Le Dr Moya McFadzean, conservatrice principale de la migration et de la diversité culturelle au Musée de l’Immigration, affirme que de nombreuses conversations anti-immigration deviennent très génériques et réductionnistes. L’exposition fournit un aperçu de la personne réelle, dit-elle.
Le football a vraiment fait son chemin en Australie après la Seconde Guerre mondiale, avec l’afflux d’immigrants en provenance du Royaume-Uni et d’Europe. Les objets préférés de McFadzean incluent une paire de chaussures de football portées par le joueur italien Rino Mazzocato, venu ici en 1951 et rejoint l’un des plus anciens clubs de football d’Australie, Brunswick Juventus, et un ballon ayant appartenu à la légende hongroise Attila Abonyi, qui a joué avec les Socceroos lors de la Coupe du monde 1974 – qui ont tous signé le ballon exposé.
« Mes parents n’avaient pas un mot d’anglais (quand ils sont arrivés à Melbourne après avoir fui la Hongrie en 1957)… mais comme il y avait un club de football hongrois, ils pouvaient y aller… et se mêler aux Hongrois. C’était un événement social encore plus qu’un club de football », a déclaré Abonyi. Le gardienc’est en 2014.
Également présenté dans La maison, c’est le football est Charlotte Dougherty, une joueuse des Bilbies, l’équipe féminine australienne de football pour aveugles. Elle peut voir à environ quatre mètres devant elle, mais jusqu’à ce qu’elle découvre le cécifoot, elle a gardé cela pour elle.
Au football pour aveugles, les joueurs, à l’exception des gardiens de but, portent des lunettes spéciales, le terrain de football est plus petit, le ballon tinte et la foule se tait. Les joueurs appellent voy ! – qui signifie « j’y vais » en espagnol – pour signaler qu’ils sont en mouvement et éviter les collisions.
« Je regarde en arrière et je pense qu’à 16 ans, je ne m’attendais pas à ce que le football soit tout ce que je fais – mon travail, mon jeu, ma vie », dit Dougherty. « Je veux que la prochaine petite fille aveugle sache que le football est quelque chose qu’elle peut faire, qu’il y a une communauté prête à l’accueillir. »

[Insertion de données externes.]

(** Whatever the environment holds, a server that starts has every setting in its
    bounds: timeouts, cache times, concurrency, queue lengths, ports and the interval
    of the reconciler; the upstream addresses are origins without credentials or
    paths, those that carry the cluster token https; a bearer token goes over plain
    http only to this host or where that is allowed in writing; the App client signs
    with a key that was read and parsed. *)
Theorem settings_in_bounds env hostname w :
  start_server env = inr (hostname, w) ->
  upstream_in_bounds env (wi_upstream w) /\
  (forall c, rt_flink (wi_runtime w) = Some c -> flink_in_bounds env c) /\
  (forall c, rt_kube (wi_runtime w) = Some c \/ wi_argocd w = Some c -> bare_origin (ka_apiUrl c) ["https:"]) /\
  (forall db, wi_store w = Some db -> db_in_bounds db) /\
  (forall r, wi_reconciler w = Some r -> 5000 <= rw_intervalMs r <= 3600000) /\
  (forall g, wi_gitWriter w = Some g ->
    test all_digits (ga_appId (gw_config g)) = true /\ test all_digits (ga_installationId (gw_config g)) = true /\
    isPrivateKey (gw_privateKey g) = true) /\
  (forall h, hostname = Some h -> isIP h = true \/ isValidDnsName h = true).
Proof.
  unfold start_server. rewrite rbind_inr. intros (h & Hh & Hw). apply rbind_inr in Hw as (w' & Hw & [= -> ->]).
  apply createAppFromEnv_inr in Hw as (Hdb & _ & Hrt & Hup & _ & _ & Hg & (d & Hargo) & Hrec).
  apply createRuntime_inr in Hrt as [Hf Hk]. split_and!.
  - by apply loadUpstreamWiring_bounds.
  - intros c Ec. rewrite Ec in Hf. by apply loadFlink_bounds.
  - intros c [Ec|Ec]; [rewrite Ec in Hk; by eapply loadKube_origin|].
    unfold createArgocdReader in Hargo. rewrite Ec in Hargo. apply rbind_inr in Hargo as ([k|] & Hk' & Ha); [|done].
    destruct (_ && _); [|done]. injection Ha as -> _. by eapply loadKube_origin.
  - intros db Edb. rewrite Edb in Hdb. by eapply loadAuditDb_bounds.
  - intros r (_ & _ & _ & Hms)%Hrec. by apply intEnv_bounds in Hms.
  - intros g Eg. rewrite Eg in Hg. symmetry in Hg. apply createGitWriter_ids in Hg as (? & ? & ? & _). done.
  - intros hn ->. revert Hh. unfold loadListenHost. destruct (present _) as [raw|]; [|done].
    destruct (isIP raw) eqn:Ei, (isValidDnsName raw) eqn:Ev; cbn; try done; intros [= <-]; auto.
Qed.
End startup.

(** ** What the fixtures served next to live sources refer to *)

Section served.
Context `{JsLib} `{Host} `{Intl}.

Lemma refs_elem {A} (without : A -> A) live items a :
  a ∈ refs without live items -> live = false /\ a ∈ items \/ live = true /\ exists b, b ∈ items /\ a = without b.
Proof. destruct live; cbn; [intros (b & ? & ->)%elem_of_map; right; eauto|by left]. Qed.

(** No answer names a pipeline that is not served: with live pipelines neither a resource
    nor a decision nor an event names one, and without them those named are in the
    fixtures. *)
Theorem pipelines_stay_linked w p :
  (forall r, r ∈ app_resources w -> kr_relatedPipelineId r = Some p -> live_pipelines w = false /\ p ∈ map pl_id pipelines) /\
  (forall records r, r ∈ app_decisions w records -> dd_relatedPipelineId r = Some p -> live_pipelines w = false) /\
  (forall t b e, runs (app_events w) t (inr b) -> e ∈ eb_events b -> ev_relatedPipelineId e = Some p ->
     live_pipelines w = false /\ p ∈ map pl_id pipelines).
Proof.
  destruct fixtures_are_linked as (_ & _ & _ & Hrs & Hes).
  pose proof (proj1 (forallb_elem _ _) Hrs) as Hr. pose proof (proj1 (forallb_elem _ _) Hes) as He. split_and!.
  - intros r [[-> Hin]|[_ (b & _ & ->)]]%refs_elem Hp; [|done]. split; [done|].
    specialize (Hr r Hin). apply andb_prop in Hr as [[_ Hl]%andb_prop _]. rewrite Hp in Hl. by apply bool_decide_eq_true in Hl.
  - by intros records r [[-> Hin]|[_ (b & _ & ->)]]%refs_elem Hp.
  - intros t b e. unfold app_events. destruct (rt_kube _) as [k|].
    + intros Hrun [_ Hn]%(listEvents_live _ _ _ _ _ _ _ Hrun) Hp. by rewrite Hn in Hp.
    + intros [_ [= ->]]. cbn [eb_events]. intros [[-> Hin]|[_ (b & _ & ->)]]%refs_elem Hp; [|done]. split; [done|].
      specialize (He e Hin). apply andb_prop in He as [[_ Hl]%andb_prop _]. rewrite Hp in Hl. by apply bool_decide_eq_true in Hl.
Qed.

(** The events are not kept linked: with events of the cluster the resources still name
    events of the fixtures, which no listing of events holds. *)
Theorem live_events_unlinked w :
  is_Some (rt_kube (wi_runtime w)) ->
  (exists r i, r ∈ app_resources w /\ i ∈ kr_relatedEventIds r) /\
  (forall t b e r, runs (app_events w) t (inr b) -> e ∈ eb_events b -> r ∈ app_resources w -> ev_id e ∉ kr_relatedEventIds r).
Proof.
  intros [k Hk]. split.
  - unfold app_resources, refs. destruct (live_pipelines w); eexists; exists "evt-6"; (split; [left|left]).
  - unfold app_events. rewrite Hk. intros t b e r Hrun [[x Hx] _]%(listEvents_live _ _ _ _ _ _ _ Hrun) Hr Hi.
    assert (forallb (starts_with "evt-") (kr_relatedEventIds r) = true) as Hall.
    { assert (forallb (fun r => forallb (starts_with "evt-") (kr_relatedEventIds r)) resources = true) as Hf by (vm_compute; done).
      rewrite forallb_elem in Hf. apply refs_elem in Hr as [[_ Hr]|[_ (b' & Hr & ->)]]; [by apply Hf|exact (Hf b' Hr)]. }
    rewrite forallb_elem in Hall. specialize (Hall _ Hi). by destruct Hx as [Hx|Hx]; rewrite Hx in Hall.
Qed.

La psychologie joue un rôle important dans le jeu, selon Deng, qui attend avec impatience la prochaine fois que les Socceroos – largement considérés comme des outsiders – s’affronteront en Coupe du Monde. « Beaucoup de ces grandes nations sous-estiment les petites équipes. Ce qu’elles ne réalisent pas, c’est que les petites nations font beaucoup de progrès, elles s’améliorent. »
Home is Football : appartenir au football australien est au Musée de l’Immigration jusqu’en janvier 2027.